2. Thermoplastic multilayer composite according to claim 1, characterized, that at least one of the layers I and II from a polyamide form mass or a polyester molding compound. 3. Thermoplastic multilayer composite according to one of the previously claims, characterized, that layer I made of a polyamide molding compound and layer II a polyester molding compound.   4. Thermoplastic multilayer composite according to one of the previously claims, characterized, that the polyamine contains at least 8 nitrogen atoms. 5. Thermoplastic multilayer composite according to one of the previously claims, characterized, that the polyamine contains at least 11 nitrogen atoms. 6. Thermoplastic multilayer composite according to one of the preceding claims, characterized in that the graft copolymer has a number average molecular weight M _n of at least 500 g / mol. 7. Thermoplastic multilayer composite according to one of the preceding claims, characterized in that the graft copolymer has a number average molecular weight M _n of at least 800 g / mol. 8. Thermoplastic multilayer composite according to one of the previously claims, characterized, that the amino group concentration of the graft copolymer is in the range from 100 to 2500 mmol / kg.   9. Thermoplastic multilayer composite according to one of the preceding claims, characterized in that the graft copolymer is additionally produced using the following monomers:

• a) Oligocarboxylic acid selected from 0.015 to about 3 mol% dicarboxylic acid and 0.01 to about 1.2 mol% tricarboxylic acid, each based on the sum of the other polyamide-forming monomers.

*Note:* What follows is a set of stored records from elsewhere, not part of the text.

(** X15.  The unique indexes on [username] and [email] make a creation
    fail with a duplicate-key error when a stored user has the same name
    or the same e-mail address (or, like the new one, has none). *)
Theorem createUser_duplicate (this : MongoStorage) (coll : list Document)
    (now : Z) (oid : ObjectId) (u x : Document) :
  usersCollection this = Some coll →
  In x coll →
  x !! "username" = u !! "username" ∨ x !! "email" = u !! "email" →
  createUser now oid u this = Throw DuplicateKey.
Proof.
  intros Hcoll Hx Hsame. unfold createUser. rewrite Hcoll. simpl.
  unfold Mongo.insertOne.
  destruct Hsame as [Hsame | Hsame].
  - rewrite (violatesUnique_true _ _ _ x "username");
      [reflexivity | exact Hx | simpl; auto | ].
    rewrite !lookup_insert_ne by discriminate. exact Hsame.
  - rewrite (violatesUnique_true _ _ _ x "email");
      [reflexivity | exact Hx | simpl; auto | ].
    rewrite !lookup_insert_ne by discriminate. exact Hsame.
Qed.

Lemma createUser_duplicate_witness :
  createUser 7000 (sampleOid h7)
    (list_to_map [("username", VStr "agent"); ("password", VStr "pw");
                  ("email", VStr "clerk@example.com")]) staffedStorage
  = Throw DuplicateKey.
Proof.
  apply (createUser_duplicate staffedStorage [sampleAdmin; sampleClerk]
           7000 (sampleOid h7) _ sampleClerk).
  - reflexivity.
  - right. left. reflexivity.
  - right. vm_compute. reflexivity.
Defined.

(** ** Seeding and initialization *)

Lemma createTestimonial_then_approve {A : Type} (this : MongoStorage)
    (coll : list Document) (now : Z) (oid : ObjectId) (t : Document)
    (k : bool * MongoStorage → Result A) :
  testimonialsCollection this = Some coll →
  length oid = 24%nat →
  t !! "_id" = None →
  (∀ d, In d coll → d !! "_id" ≠ Some (VOid oid)) →
  (created ← createTestimonial now oid t this;
   approved ←
     approveTestimonial
       (Mongo.idToString (default VNull (created.1 !! "_id"))) created.2;
   k approved)
  = k (true,
       setTestimonials this
         (coll ++ [approvedTestimonial {| at_ := now; oid_ := oid |} t])).
Proof.
  intros Hcoll Hlen Hnone Hfresh.
  set (newTestimonial :=
         <["isApproved" := VBool false]> (<["createdAt" := VDate now]> t)).
  assert (Hnew_id : newTestimonial !! "_id" = None).
  { unfold newTestimonial. rewrite !lookup_insert_ne by discriminate.
    exact Hnone. }
  unfold createTestimonial. rewrite Hcoll. simpl. fold newTestimonial.
  rewrite (insertOne_fresh [] oid newTestimonial coll Hnew_id).
  2:{ intros x j Hx [<- | []]. rewrite lookup_insert_eq. auto. }
  simpl. rewrite lookup_insert_eq. simpl.
  unfold approveTestimonial. simpl.
  rewrite newObjectId_toHexString by exact Hlen. simpl.
  rewrite updateOne_matched;
    [ | exact Hfresh | apply lookup_insert_eq
      | apply lookup_singleton_ne; discriminate ].
  rewrite violatesUnique_nil, isNoop_flag, applySet_flag.
  assert (Hflag : <["_id" := VOid oid]> newTestimonial !! "isApproved"
                  = Some (VBool false)).
  { unfold newTestimonial. rewrite lookup_insert_ne by discriminate.
    apply lookup_insert_eq. }
  rewrite Hflag. reflexivity.
Qed.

10. Thermoplastic multilayer composite according to one of claims 2 and 3, characterized, that the coupling agent in addition to the graft copolymer is a polyamide and / or contains a polyester. 11. Multi-layer composite according to one of the preceding claims, characterized, that it contains more than one layer I and / or more than one layer II. 12. Multi-layer composite according to one of the preceding claims, characterized, that one of the layers is set to be electrically conductive. 13. Multi-layer composite according to one of claims 1 to 11, characterized, that an additional, electrically conductive is attached to the innermost layer capable layer connects.   14. Multi-layer composite according to one of the preceding claims, characterized, that he's a pipe. 15. multilayer composite according to claim 14, characterized, that it is completely or partially corrugated. 16. Multi-layer composite according to one of claims 14 and 15, characterized, that there is a rubber layer on the outermost layer closes. 17. Multi-layer composite according to one of claims 14 to 16, characterized, that he has a fuel line, a brake fluid line, a coolant fluid line, a hydraulic fluid line, a gas station line, an air conditioning line or a vapor line. 18. Multi-layer composite according to one of claims 1 to 13, characterized, that it is a hollow body. 19. Multi-layer composite according to one of claims 1 to 13 and 18, characterized, that he is a container, especially a fuel container, or a Filler neck, in particular a tank filler neck. 20. Multi-layer composite according to one of claims 1 to 13, characterized, that it is a film or a multilayer board.   21. Multi-layer composite according to one of the preceding claims, characterized, that he by means of multi-component injection molding, coextrusion or coextru sionsblasformen is produced. 22. Molding composition containing the following components:

• A) 5 to 60 parts by weight of a graft copolymer which is prepared using the following monomers:
  • a) 0.5 to 25 wt .-%, based on the graft copolymer, of a polyamine with at least 4 nitrogen atoms and a number average molecular weight M _n of at least 146 g / mol and
  • b) polyamide-forming monomers selected from lactams, ω-amino carboxylic acids and / or equimolar combinations of diamine and dicarboxylic acid;
• B) 10 to 85 parts by weight of a polyamide;
• C) 10 to 85 parts by weight of a polyester;

the sum of the parts by weight of I, II. and III. 100 results;

• A) A maximum of 40 parts by weight of additives, selected from impact-resistant rubber and / or customary auxiliaries or additives.